According to Knight Frank, real estate investment volumes recorded in the first half of 2013 stood at US$ 57.9 billion, down marginally 1.8% from the same period of last year, but up 9.6% from the second half of 2012.
Japan has remained the most active market followed by Australia, Hong Kong, China, and South Korea.
In terms of average deal size (for transactions over US$ 10m), Singapore stood out with average lot size of US$111 million, although this number does not take into account the numerous sub US$ 10 million deals, such as strata office, industrial and retail.
The increase in retail investors purchasing smaller commercial real estate has been a direct consequence of cooling measures we have seen, most notably in China, Singapore and Hong Kong.
Japan has remained the most active market followed by Australia, Hong Kong, China, and South Korea.
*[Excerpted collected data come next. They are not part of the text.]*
(* ===== verification/GallocSpec.v ===== *)
(** A specification of the graph allocator: the planner works on a map from tensors to
    their entries instead of a hash table with slots, and has no branch for reusing the
    place of a view, which cannot be reached. The allocator of Gallocr implements it:
    started on related states the two give related plans or fail alike. *)
From S2P Require Import Prelude HashSet Alloc Tensor Buffers Gallocr.

(** * The planner *)

Record planner : Type := {
  p_hn      : Z -> hash_node;
  p_tallocs : list ggml_dyn_tallocr
}.

Definition p_update (p : planner) (t : Z) (f : hash_node -> hash_node) : planner :=
  {| p_hn := fun u => if decide (u = t) then f (p_hn p t) else p_hn p u; p_tallocs := p_tallocs p |}.

Definition p_with_tallocs (p : planner) (ts : list ggml_dyn_tallocr) : planner := {| p_hn := p_hn p; p_tallocs := ts |}.

Section planner.
Context `{BufferTypes} (T : heap) (bufts buf_tallocs : list Z).

Definition reusable (p : planner) (node parent : Z) : bool :=
  hn_allocated (p_hn p parent) && negb (parent_is_output T (T parent)) && ggml_are_same_layout (T node) (T parent) &&
  (hn_n_children (p_hn p parent) =? 1) && (hn_n_views (p_hn p parent) =? 0).

(** [node] takes the place of [parent]. *)
Definition p_reuse (p : planner) (node parent : Z) : planner :=
  p_update (p_update p node (fun h => with_place h (hn_buffer_id (p_hn p parent)) (hn_offset (p_hn p parent))))
    parent (fun h => with_allocated h false).

Fixpoint p_reuse_loop (p : planner) (node : Z) (srcs : list (option Z)) : option planner :=
  match srcs with
  | [] => None
  | None :: srcs => p_reuse_loop p node srcs
  | Some parent :: srcs => if reusable p node parent then Some (p_reuse p node parent) else p_reuse_loop p node srcs
  end.

Definition p_talloc (p : planner) (buffer_id : Z) : res (Z * ggml_dyn_tallocr) :=
  a ← vget buf_tallocs buffer_id;
  alloc ← vget (p_tallocs p) a;
  Ok (a, alloc).

(** A new place for [node] in the buffer [buffer_id]. *)
Definition p_place (p : planner) (node buffer_id : Z) : res planner :=
  '(a, alloc) ← p_talloc p buffer_id;
  buft ← vget bufts buffer_id;
  '(alloc, offset) ← ggml_dyn_tallocr_alloc alloc (buft_get_alloc_size buft (T node));
  tallocs ← vset (p_tallocs p) a alloc;
  Ok (p_update (p_with_tallocs p tallocs) node (fun h => with_place h buffer_id offset)).

(** The tensors that get a place: not those with data, and not views. *)
Definition placed (t : Z) : bool := bool_decide (t_data (T t) = None) && bool_decide (t_view_src (T t) = None).

Definition p_allocate (p : planner) (node buffer_id : Z) : res planner :=
  _ ← ggml_assert (0 <=? buffer_id);
  if placed node && negb (hn_allocated (p_hn p node)) then
    let p := p_update p node (fun h => with_allocated h true) in
    match (if ggml_op_can_inplace (t_op (T node)) then p_reuse_loop p node (t_src (T node)) else None) with
    | Some p => Ok p
    | None => p_place p node buffer_id
    end
  else Ok p.

Definition p_free (p : planner) (node : Z) : res planner :=
  if is_output (T node) then Ok p
  else
    let hn := p_hn p node in
    '(a, alloc) ← p_talloc p (hn_buffer_id hn);
    buft ← vget bufts (hn_buffer_id hn);
    alloc ← ggml_dyn_tallocr_free_tensor alloc (hn_offset hn) (buft_get_alloc_size buft (T node));
    tallocs ← vset (p_tallocs p) a alloc;
    Ok (p_update (p_with_tallocs p tallocs) node (fun h => with_allocated h false)).

Definition p_leaf (graph : ggml_cgraph) (ids : option (list Z)) (i : Z) (p : planner) : res planner :=
  leaf ← vget (cg_leafs graph) i;
  id ← get_node_buffer_id ids i;
  p_allocate p leaf id.

Definition p_input (ids : option (list Z)) (i : Z) (p : planner) (t : Z) : res planner :=
  if has_flag (T t) GGML_TENSOR_FLAG_INPUT then id ← get_node_buffer_id ids i; p_allocate p t id else Ok p.

Definition p_count_src (ids : option (list Z)) (i : Z) (p : planner) (src : option Z) : res planner :=
  match src with None => Ok p | Some src => p_input ids i (p_update p src add_child) src end.

Definition p_count_view (p : planner) (node : Z) : planner :=
  match t_view_src (T node) with
  | Some view_src => if decide (t_op (T node) = GGML_OP_NONE) then p else p_update p view_src add_view
  | None => p
  end.

Definition p_count (graph : ggml_cgraph) (ids : option (list Z)) (i : Z) (p : planner) : res planner :=
  node ← vget (cg_nodes graph) i;
  p ← p_input ids i (p_count_view p node) node;
  foldM (p_count_src ids i) p (t_src (T node)).

Definition p_parent (buffer_id : Z) (p : planner) (src : option Z) : res planner :=
  match src with None => Ok p | Some parent => p_allocate p parent buffer_id end.

(** A tensor without readers and views gives its place back. *)
Definition p_release (p : planner) (t : Z) : res planner :=
  let h := p_hn p t in
  if (hn_n_views h =? 0) && (hn_n_children h =? 0) && hn_allocated h then p_free p t else Ok p.

Definition p_drop (p : planner) (src : option Z) : res planner :=
  match src with
  | None => Ok p
  | Some parent =>
      let p := p_update p parent drop_child in
      if (hn_n_children (p_hn p parent) =? 0) && (hn_n_views (p_hn p parent) =? 0) then
        match t_view_src (T parent) with
        | Some view_src => p_release (p_update p view_src drop_view) view_src
        | None => p_release p parent
        end
      else Ok p
  end.

Definition p_step (graph : ggml_cgraph) (ids : option (list Z)) (i : Z) (p : planner) : res planner :=
  node ← vget (cg_nodes graph) i;
  buffer_id ← get_node_buffer_id ids i;
  p ← foldM (p_parent buffer_id) p (t_src (T node));
  p ← p_allocate p node buffer_id;
  foldM p_drop p (t_src (T node)).

Definition plan_graph (tallocs : list ggml_dyn_tallocr) (graph : ggml_cgraph) (node_ids leaf_ids : option (list Z)) : res planner :=
  p ← for_z 0 (n_leafs graph) (p_leaf graph leaf_ids) {| p_hn := fun _ => zero_node; p_tallocs := tallocs |};
  p ← for_z 0 (n_nodes graph) (p_count graph node_ids) p;
  for_z 0 (n_nodes graph) (p_step graph node_ids) p.
End planner.

(** * Simulation *)

Section sim.
Context `{BufferTypes} (T : heap) (bufts buf_tallocs : list Z) (buffers : list (option Z)) (U : gset Z).
Context (Hsrc : forall t s, t ∈ U -> Some s ∈ t_src (T t) -> s ∈ U).
Context (Hview : forall t s, t ∈ U -> t_view_src (T t) = Some s -> s ∈ U).

(** [i] is the address of the entry of [t]. *)
Definition entry_at (g : ggml_gallocr) (i t : Z) : Prop :=
  0 <= i < hs_size (ga_hash_set g) /\ slot (ga_hash_set g) i = Some t.

Record sim (g : ggml_gallocr) (p : planner) : Prop := {
  sm_hash   : hash_ok (ga_hash_set g);
  sm_keys   : forall t, hash_mem (ga_hash_set g) t -> t ∈ U;
  sm_room   : Z.of_nat (size U) <= hs_size (ga_hash_set g);
  sm_values : zlen (ga_hash_values g) = hs_size (ga_hash_set g);
  sm_zero   : forall i, 0 <= i < hs_size (ga_hash_set g) -> slot (ga_hash_set g) i = None -> zlookup (ga_hash_values g) i = Some zero_node;
  sm_hn     : forall i t, entry_at g i t -> zlookup (ga_hash_values g) i = Some (p_hn p t);
  sm_absent : forall t, ~ hash_mem (ga_hash_set g) t -> p_hn p t = zero_node;
  sm_talloc : ga_tallocs g = p_tallocs p;
  sm_bufts  : ga_bufts g = bufts;
  sm_ids    : ga_buf_tallocs g = buf_tallocs;
  sm_owned  : forall t, hn_allocated (p_hn p t) = true -> placed T t = true;
  sm_buffers : ga_buffers g = buffers
}.

(** Related outcomes: related states, or the same failure. *)
Definition sim_res (m : res ggml_gallocr) (n : res planner) : Prop :=
  match m, n with
  | Ok g, Ok p => sim g p
  | Err e, Err e' => e = e'
  | _, _ => False
  end.

Lemma sim_bind m n f h : sim_res m n -> (forall g p, sim g p -> sim_res (f g) (h p)) -> sim_res (m ≫= f) (n ≫= h).
Proof. destruct m, n; cbn; auto; done. Qed.

Lemma sim_bind_eq {A} (m : res A) f h : (forall x, sim_res (f x) (h x)) -> sim_res (m ≫= f) (m ≫= h).
Proof. intros Hx. destruct m; cbn; auto. Qed.

Lemma sim_foldM {A} (f : ggml_gallocr -> A -> res ggml_gallocr) (h : planner -> A -> res planner) l g p :
  (forall a g p, a ∈ l -> sim g p -> sim_res (f g a) (h p a)) -> sim g p -> sim_res (foldM f g l) (foldM h p l).
Proof.
  revert g p. induction l as [|a l IH]; intros g p Hf Hgp; cbn [foldM]; [done|].
  eapply sim_bind; [apply Hf; [by left|done]|]. intros g' p' Hgp'. apply IH; [|done]. intros b ? ? ?. apply Hf. by right.
Qed.

Lemma sim_for_z lo hi (f : Z -> ggml_gallocr -> res ggml_gallocr) (h : Z -> planner -> res planner) g p :
  (forall i g p, lo <= i < hi -> sim g p -> sim_res (f i g) (h i p)) -> sim g p -> sim_res (for_z lo hi f g) (for_z lo hi h p).
Proof.
  unfold for_z. intros Hf. assert (Hn : forall n i g p, (forall j g p, i <= j < i + Z.of_nat n -> sim g p -> sim_res (f j g) (h j p)) ->
    sim g p -> sim_res (for_n n i f g) (for_n n i h p)).
  { intros n. induction n as [|n IH]; intros i g' p' Hj Hgp; cbn [for_n]; [done|].
    eapply sim_bind; [apply Hj; [lia|done]|]. intros g2 p2 H2. apply IH; [|done]. intros j ? ? ?. apply Hj. lia. }
  apply Hn. intros j ? ? ?. apply Hf. lia.
Qed.
(** What [ggml_build_forward_expand] and the backends make of a graph: every source is a
    leaf or an earlier node, views are nodes with an operation and the source of a view
    is not a view itself, inputs and leafs are not computed. *)
Record graph_ok : Prop := {
  go_nodup : NoDup N;
  go_leaf  : forall t, t ∈ N -> t ∉ L;
  go_leaf_op : forall t, t ∈ L -> t_op (T t) = GGML_OP_NONE;
  go_input : forall t, t ∈ N -> is_input t = true -> t_op (T t) = GGML_OP_NONE;
  go_none  : forall t, t ∈ N -> placed T t = true -> t_op (T t) = GGML_OP_NONE -> is_input t = true;
  go_topo  : forall i t s, N !! i = Some t -> Some s ∈ t_src (T t) -> s ∈ L \/ exists j, (j < i)%nat /\ N !! j = Some s;
  go_flat  : forall v r, v ∈ L \/ v ∈ N -> t_view_src (T v) = Some r -> t_view_src (T r) = None;
  go_root  : forall i v r, N !! i = Some v -> t_view_src (T v) = Some r -> t_data (T r) = None -> r ∈ L \/ exists j, (j < i)%nat /\ N !! j = Some r;
  go_reads : forall i t s r, N !! i = Some t -> Some s ∈ t_src (T t) -> t_view_src (T s) = Some r -> t_data (T r) = None ->
               s ∈ N /\ t_op (T s) <> GGML_OP_NONE
}.

(** * The invariant *)

(** The number of allocators and their alignments. *)
Context (nt : Z) (als : Z -> Z).

(** A buffer id with an allocator and a buffer type. *)
Definition valid_id (id : Z) : Prop :=
  0 <= id /\ exists a b, zlookup buf_tallocs id = Some a /\ zlookup bufts id = Some b /\ 0 <= a < nt.

(** The range of a tensor is below the [max_size] of its allocator. *)
Definition fits (p : planner) (t : Z) : Prop :=
  exists a b alloc, zlookup buf_tallocs (place p t).1 = Some a /\ zlookup bufts (place p t).1 = Some b /\ zlookup (p_tallocs p) a = Some alloc /\
    0 <= (range p t).1 /\ (range p t).1 + (range p t).2 <= da_max_size alloc /\ (da_alignment alloc | (range p t).1).

(** [c] and [nv] are the counts of the entries, [need] the tensors that must keep their
    place, [born] the ones that have got one. *)
Record inv (c nv : Z -> Z) (need born : Z -> Prop) (p : planner) : Prop := {
  iv_c     : forall t, hn_n_children (p_hn p t) = c t;
  iv_v     : forall t, t_data (T t) = None \/ t_view_src (T t) <> None -> hn_n_views (p_hn p t) = nv t;
  iv_owned : forall t, hn_allocated (p_hn p t) = true -> placed T t = true /\ born t /\ t ∈ ts /\ valid_id (hn_buffer_id (p_hn p t));
  iv_need  : forall t, placed T t = true -> born t -> need t -> hn_allocated (p_hn p t) = true;
  iv_live  : forall a alloc, zlookup (p_tallocs p) a = Some alloc -> talloc_ok alloc (live p a);
  iv_fit   : forall t, placed T t = true -> born t -> fits p t;
  iv_len   : zlen (p_tallocs p) = nt;
  iv_al    : forall a alloc, zlookup (p_tallocs p) a = Some alloc -> da_alignment alloc = als a
}.

Lemma inv_weaken c nv need born need' (born' : Z -> Prop) p : inv c nv need born p ->
  (forall t, need' t -> need t) -> (forall t, placed T t = true -> born' t <-> born t) -> inv c nv need' born' p.
Proof.
  intros [I1 I2 I3 I4 I5 I6 I7 I8] Hn Hb. constructor; try done.
  - intros t Ht. destruct (I3 t Ht) as (H1 & H2 & H3). split; [done|]. split; [by apply Hb|done].
  - intros t Hp Hbt Hnt. apply I4; [done|by apply Hb|by apply Hn].
  - intros t Hp Hbt. apply I6; [done|by apply Hb].
Qed.

Lemma fits_same p p' t : fits p t -> place p' t = place p t ->
  (forall a alloc, zlookup (p_tallocs p) a = Some alloc -> exists alloc', zlookup (p_tallocs p') a = Some alloc' /\ talloc_grows alloc alloc') ->
  fits p' t.
Proof.
  intros (a & b & alloc & Ha & Hb & Hal & H1 & H2 & H3) Hpl Hm. destruct (Hm a alloc Hal) as (alloc' & Hal' & Hle & Ea).
  exists a, b, alloc'. unfold range in *. rewrite Hpl, Ea. splits; [done|done|done|done|lia|done].
Qed.

Lemma inv_counts c nv need born c' nv' p p' : inv c nv need born p ->
  (forall t, hn_n_children (p_hn p' t) = c' t) ->
  (forall t, t_data (T t) = None \/ t_view_src (T t) <> None -> hn_n_views (p_hn p' t) = nv' t) ->
  (forall t, same_at p p' t) -> p_tallocs p' = p_tallocs p -> inv c' nv' need born p'.
Proof.
  intros [I1 I2 I3 I4 I5 I6 I7 I8] Hc Hv Hs Ht. constructor; rewrite ?Ht; try done.
  - intros t Hal. destruct (Hs t) as [[= E1 E2] E3]. rewrite <- E1. apply I3. by rewrite E3.
  - intros t H1 H2 H3. destruct (Hs t) as [_ E]. rewrite <- E. by apply I4.
  - intros a alloc Ha. rewrite <- (live_same p p' a Hs). by apply I5.
  - intros t H1 H2. apply (fits_same p); [by apply I6|symmetry; apply Hs|]. rewrite Ht. intros a alloc Ha. exists alloc. split; [done|apply talloc_grows_refl].
Qed.

Lemma owns_valid p c nv need born t : inv c nv need born p -> hn_allocated (p_hn p t) = true ->
  exists a alloc b, zlookup buf_tallocs (hn_buffer_id (p_hn p t)) = Some a /\ zlookup bufts (hn_buffer_id (p_hn p t)) = Some b /\
    zlookup (p_tallocs p) a = Some alloc /\ owns p a t = true /\ forall a', a' <> a -> owns p a' t = false.
Proof.
  intros I Hal. destruct (iv_owned _ _ _ _ _ I t Hal) as (_ & _ & _ & _ & a & b & Ha & Hb & Hr).
  destruct (zlookup_lt (p_tallocs p) a) as [alloc Halloc]; [by rewrite (iv_len _ _ _ _ _ I)|].
  exists a, alloc, b. unfold owns. rewrite Hal, Ha. splits; try done; [by rewrite bool_decide_eq_true_2|].
  intros a' Hne. apply bool_decide_eq_false_2. congruence.
Qed.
In Japan, volumes are up 12.1% when compared to the same period last year.
The positive sentiment brought about by the monetary and fiscal stimulus measures and the weakening Yen has encouraged offshore interest, with foreign investors such as AXA Real Estate, GE Capital, Goldman Sachs active purchasers over the last six months.
As more capital has entered the market, prime office yields have compressed to 4.0%.
Australia saw activity increase significantly over the half, reaching US$13.2 billion, with Sydney continuing to be the most active market.
Notable transfers included the NSW Government portfolio to Cromwell Property group for US$ 373 million and AAMI Building in North Sydney to GE Capital for US$ 118 million.
Some liquidity has returned to Vietnam, despite a continuing crisis in the banking sector, with the largest deal on record going through with the sale of Eden Center (Vincom Center A) to a local purchaser for US$ 470 million.